I just got back from an amazing week. The long version I just posted. This is a list of conclusions drawn from it.
1. The People are Everything. It was partially luck and partially the foresight of Cari, Babs and Yari (Trillium Studios), but the group of people assembled in the Berkshires were smart, talented, easy-going and dedicated. Twelve people, seven days, (barely) two cabins, and not nearly enough sleep COULD have been a recipe for disaster. Instead, it was hard-working heaven on earth.
2. Isolation and Intensity. There are times in the life of an artist where the habit of a few hours of work every day on a project is the way to go. But there are other times, especially with collaboration, where you want folks to leave EVERYTHING at the door. We had NO cell phones, ONE landline, ONE barely-touched internet connection, NO town within walking distance, NO television, NO newspapers. We had each other, and the task at hand. The rhythm of our days was guided by work, and only work. And what we got done in a week (and the level at which we did it) was staggering. This isn't always possible, but it's clear to me that sometimes carving out five full days is better than carving out a month of Sundays.
3. Know Your Weak Spots, Play To Your Strengths. We had a lot of people in the room on this project...and we were doing something unusual in that we had TWO people directing the film. BUT one of those people is a film editor by day, the other a theater director. One worked with ALL the technical/visual aspects, the other with the actors. And they were in constant communication about where those things overlapped. Cari and I said, mid-week, that the thing about film directors is that they need a huge, divergent skill-set...a lot to ask of one person. In this case, we got that skill-set by using two people. So far, so good.

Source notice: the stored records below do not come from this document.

Definition every_category (f : Category -> bool) : bool :=
  f Technical && f Billing && f General.

Definition count_intent (question raw : string) : bool :=
  contains "how many" (lower question) || contains "count" (lower question)
  || contains "count(" (lower (_clean_columns_expression raw)).

(* ================================================================== *)
(** ** src/llm_sql.py: the lazily loaded model *)
(* ================================================================== *)

Section Model.

Variables Tokenizer Model : Type.

(** The two module-level variables of [get_model]. *)
Record ModelCache : Type := {
  _tokenizer : option Tokenizer;
  _model : option Model
}.

(** [load_tokenizer] and [load_model] are what the two calls to
    [from_pretrained] give if they are made: a value or a raised exception.
    The tokenizer is assigned before the model is loaded, so an exception of
    the second call leaves the first assignment in place.  The result is the
    returned pair (or the exception) and the cache after the call. *)
Definition get_model (load_tokenizer : outcome Tokenizer)
  (load_model : outcome Model) (cache : ModelCache)
  : outcome (Tokenizer * Model) * ModelCache :=
  match _tokenizer cache, _model cache with
  | Some t, Some m => (Return (t, m), cache)
  | _, _ =>
      match load_tokenizer with
      | Raise e => (Raise e, cache)
      | Return t =>
          let cache := {| _tokenizer := Some t; _model := _model cache |} in
          match load_model with
          | Raise e => (Raise e, cache)
          | Return m =>
              let cache := {| _tokenizer := _tokenizer cache; _model := Some m |} in
              (Return (t, m), cache)
          end
      end
  end.

End Model.

Arguments _tokenizer {Tokenizer Model} _.
Arguments _model {Tokenizer Model} _.
Arguments get_model {Tokenizer Model} load_tokenizer load_model cache.

(* ================================================================== *)
(** ** Character classes and tables used by the further properties *)
(* ================================================================== *)

Definition not_star (c : ascii) : bool := negb (c =? "*")%char.
Definition not_comma (c : ascii) : bool := negb (c =? ",")%char.
Definition not_upper (c : ascii) : bool := negb (is_upper c).

(** A character of a word of the forbidden list: visible and not a comma. *)
Definition word_char (c : ascii) : bool := visible c && not_comma c.

(** The characters of an accepted projection: [a-z0-9_() ] and the comma. *)
Definition projection_char (c : ascii) : bool :=
  is_ascii_lower c || is_digit c ||
  (c =? "_")%char || (c =? "(")%char || (c =? ")")%char || (c =? " ")%char ||
  (c =? ",")%char.

(** The characters of a condition: letters, digits and the punctuation of
    the fixed fragments. *)
Definition condition_char (c : ascii) : bool :=
  is_ascii_letter c || is_digit c ||
  existsb (Ascii.eqb c) [" "; "="; "'"; "("; ")"; "-"; "_"; ">"; "%"; ","]%char.

(** The characters of a statement before its final semicolon. *)
Definition statement_char (c : ascii) : bool :=
  condition_char c || (c =? "*")%char.

(** The last character of [String c s]. *)
Fixpoint last_char (c : ascii) (s : string) : ascii :=
  match s with
  | EmptyString => c
  | String d s' => last_char d s'
  end.

(** A text that begins and ends with a visible character. *)
Definition ends_visible (n : string) : bool :=
  match n with
  | EmptyString => false
  | String c s => visible c && visible (last_char c s)
  end.

(** The conditions that the explanation knows, each with its phrase. *)
Definition reported_conditions : list (string * string) :=
  [ ("priority = 'High'", "with high priority");
    ("priority = 'Medium'", "with medium priority");
    ("priority = 'Low'", "with low priority");
    ("category = 'Technical'", "related to technical issues");
    ("category = 'Billing'", "related to billing issues");
    ("category = 'General'", "related to general issues");
    ("status = 'Open'", "that are currently open");
    ("status = 'Closed'", "that are closed") ].

(* ================================================================== *)
(** ** Facts about characters and strings *)
(* ================================================================== *)

Ltac each_char c := destruct c as [[] [] [] [] [] [] [] []].

Lemma append_nil_r (s : string) : s ++ "" = s.
Proof. induction s as [|c s IH]; simpl; [reflexivity | now rewrite IH]. Qed.

Lemma append_assoc (a b c : string) : (a ++ b) ++ c = a ++ b ++ c.
Proof. induction a as [|x a IH]; simpl; [reflexivity | now rewrite IH]. Qed.

Lemma lower_app (a b : string) : lower (a ++ b) = lower a ++ lower b.
Proof. induction a as [|x a IH]; simpl; [reflexivity | now rewrite IH]. Qed.

Lemma is_space_lower_char (c : ascii) : is_space (lower_char c) = is_space c.
Proof. each_char c; reflexivity. Qed.

Lemma lower_char_not_M (c : ascii) : (lower_char c =? "M")%char = false.
Proof. each_char c; reflexivity. Qed.

Lemma lower_char_quote (c : ascii) :
  (lower_char c =? "'")%char = (c =? "'")%char.
Proof. each_char c; reflexivity. Qed.

Lemma column_char_not_quote (c : ascii) :
  is_column_char c = true -> (c =? "'")%char = false.
Proof. each_char c; simpl; intro H; try reflexivity; discriminate H. Qed.

(** *** startswith, endswith, contains *)

Lemma startswith_app (p s : string) : startswith p (p ++ s) = true.
Proof.
  induction p as [|c p IH]; simpl; [reflexivity|].
  now rewrite Ascii.eqb_refl, IH.
Qed.

Lemma startswith_spec (p s : string) :
  startswith p s = true <-> exists t, s = p ++ t.
Proof.
  split.
  - revert s; induction p as [|c p IH]; intros s H.
    + now exists s.
    + destruct s as [|d s]; simpl in H; [discriminate|].
      apply andb_true_iff in H as [Hc Hp].
      apply Ascii.eqb_eq in Hc; subst d.
      destruct (IH _ Hp) as [t ->]. now exists t.
  - intros [t ->]. apply startswith_app.
Qed.

Lemma endswith_app (a p : string) : endswith p (a ++ p) = true.
Proof.
  induction a as [|c a IH]; simpl.
  - destruct p; simpl; [reflexivity|].
    now rewrite String.eqb_refl, Ascii.eqb_refl.
  - rewrite IH. apply orb_true_r.
Qed.

Lemma contains_head (n s : string) :
  startswith n s = true -> contains n s = true.
Proof. intro H. destruct s; simpl in *; rewrite H; reflexivity. Qed.

Lemma contains_app_r (n a b : string) :
  contains n b = true -> contains n (a ++ b) = true.
Proof.
  intro H. induction a as [|c a IH]; simpl; [exact H|].
  rewrite IH. apply orb_true_r.
Qed.

Lemma startswith_app_l (n a b : string) :
  startswith n a = true -> startswith n (a ++ b) = true.
Proof.
  intro H. apply startswith_spec in H as [t ->].
  rewrite append_assoc. apply startswith_app.
Qed.

Lemma contains_app_l (n a b : string) :
  contains n a = true -> contains n (a ++ b) = true.
Proof.
  induction a as [|c a IH]; simpl; intro H.
  - rewrite orb_false_r in H. apply contains_head.
    destruct n; [reflexivity | discriminate H].
  - apply orb_true_iff in H as [H|H].
    + change (String c (a ++ b)) with (String c a ++ b).
      rewrite (startswith_app_l _ _ _ H). reflexivity.
    + rewrite (IH H). apply orb_true_r.
Qed.

Lemma contains_spec (n s : string) :
  contains n s = true <-> exists a b, s = a ++ n ++ b.
Proof.
  split.
  - induction s as [|c s IH]; simpl; intro H.
    + rewrite orb_false_r in H. apply startswith_spec in H as [t ->].
      now exists "", t.
    + apply orb_true_iff in H as [H|H].
      * apply startswith_spec in H as [t ->]. now exists "", t.
      * destruct (IH H) as (a & b & ->). now exists (String c a), b.
  - intros (a & b & ->). apply contains_app_r, contains_app_l, contains_head.
    rewrite <- (append_nil_r n) at 2. apply startswith_app.
Qed.

(** An occurrence of [n] in [a ++ b] lies in [a], or in [b], or across
    the border. *)
Lemma startswith_app_cases (n y b : string) :
  startswith n (y ++ b) = true ->
  startswith n y = true \/ exists n2, n = y ++ n2 /\ startswith n2 b = true.
Proof.
  revert n; induction y as [|c y IH]; intros n H.
  - right. now exists n.
  - destruct n as [|d n]; [now left|].
    simpl in H. apply andb_true_iff in H as [Hc Hn].
    apply Ascii.eqb_eq in Hc; subst d.
    destruct (IH _ Hn) as [Hy | (n2 & -> & H2)].
    + left. simpl. now rewrite Ascii.eqb_refl.
    + right. now exists n2.
Qed.

Lemma contains_app_cases (n a b : string) :
  contains n (a ++ b) = true ->
  contains n a = true \/ contains n b = true \/
  exists a0 n1 n2, a = a0 ++ n1 /\ n = n1 ++ n2 /\ n1 <> "" /\ n2 <> "" /\
                   startswith n2 b = true.
Proof.
  induction a as [|c a IH]; intro H.
  - right; left; exact H.
  - change (String c a ++ b) with (String c (a ++ b)) in H.
    simpl in H. apply orb_true_iff in H as [H|H].
    + change (String c (a ++ b)) with (String c a ++ b) in H.
      apply startswith_app_cases in H as [H | (n2 & -> & H2)].
      * left. now apply contains_head.
      * destruct n2 as [|d n2].
        -- left. rewrite append_nil_r. apply contains_head.
           rewrite <- (append_nil_r (String c a)) at 2. apply startswith_app.
        -- right; right. exists "", (String c a), (String d n2).
           repeat split; try discriminate. exact H2.
    + destruct (IH H) as [Ha | [Hb | (a0 & n1 & n2 & -> & -> & H1 & H2 & H3)]].
      * left. simpl. rewrite Ha. apply orb_true_r.
      * right; left; exact Hb.
      * right; right. exists (String c a0), n1, n2. now repeat split.
Qed.

Lemma splits_complete (n1 n2 : string) : In (n1, n2) (splits (n1 ++ n2)).
Proof.
  induction n1 as [|c n1 IH]; simpl.
  - destruct n2; left; reflexivity.
  - right. apply in_map_iff. exists (n1, n2). split; [reflexivity | exact IH].
Qed.

Lemma all_chars_app (P : ascii -> bool) (a b : string) :
  all_chars P (a ++ b) = all_chars P a && all_chars P b.
Proof.
  induction a as [|c a IH]; simpl; [reflexivity|].
  now rewrite IH, andb_assoc.
Qed.

Lemma all_chars_contains (P : ascii -> bool) (n s : string) :
  all_chars P s = true -> contains n s = true -> all_chars P n = true.
Proof.
  intros Hs Hn. apply contains_spec in Hn as (a & b & ->).
  rewrite !all_chars_app in Hs.
  apply andb_true_iff in Hs as [_ Hs]. now apply andb_true_iff in Hs as [Hs _].
Qed.

(** The working form: when every character of [a] satisfies [P], the
    needle [n] does not occur in [a] nor in [b], and no cut of [n] fits the
    border, [n] does not occur in [a ++ b]. *)
Lemma contains_app_false (P : ascii -> bool) (n a b : string) :
  all_chars P a = true ->
  contains n a = false ->
  contains n b = false ->
  no_straddle P n b = true ->
  contains n (a ++ b) = false.
Proof.
  intros HP Ha Hb Hs.
  destruct (contains n (a ++ b)) eqn:E; [|reflexivity].
  apply contains_app_cases in E
    as [E | [E | (a0 & n1 & n2 & -> & -> & H1 & H2 & H3)]]; try congruence.
  unfold no_straddle in Hs. rewrite forallb_forall in Hs.
  specialize (Hs _ (splits_complete n1 n2)). simpl in Hs.
  rewrite all_chars_app in HP. apply andb_true_iff in HP as [_ HP].
  rewrite HP, H3 in Hs.
  apply String.eqb_neq in H1, H2. rewrite H1, H2 in Hs. discriminate Hs.
Qed.

(** Appending [b] to a text creates no new occurrence of [n]. *)
Lemma contains_app_stable (n a b : string) :
  contains n b = false ->
  no_straddle (fun _ => true) n b = true ->
  contains n (a ++ b) = contains n a.
Proof.
  intros Hb Hs. destruct (contains n a) eqn:Ha.
  - now apply contains_app_l.
  - apply (contains_app_false (fun _ => true)); auto.
    clear. induction a; simpl; auto.
Qed.

(** *** strip *)

Lemma lstrip_decomp (s : string) :
  exists a, all_chars is_space a = true /\ s = a ++ lstrip s.
Proof.
  induction s as [|c s (a & Ha & IH)]; simpl.
  - now exists "".
  - destruct (is_space c) eqn:E.
    + exists (String c a). simpl. rewrite E, Ha. split; [reflexivity|].
      now rewrite <- IH.
    + now exists "".
Qed.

4. Know When To Speak Up, When to Shut Up. Okay, it's me, so I didn't always manage this one. But part of the week, for me, was the art of letting go, letting Marie and the actors find THEIR way through the words Erica and I had written for them. For the most part, I stayed on the sideline, and enjoyed what I was seeing. But sometimes I jumped in...and I knew I could...and I did it THROUGH Marie unless she gave me the go-ahead to go straight to an actor. The rest of the time, I got to just hang out with them, and tell them (truthfully) how fabulous they were.
5. Ask For What You Need. Assuming You Can Figure Out What You Need. One of the few "oops" moments of the week, for me, came late, when I realized that we could have made life easier for the actors if we'd given them a couple more full-script read-throughs TOGETHER and talked to them about the overall, underlying, "no matter what is going on, this is the bedrock of your relationship" tone of things. They got there anyway, but if we'd asked for a little more time up front, we would have saved a lot of time later.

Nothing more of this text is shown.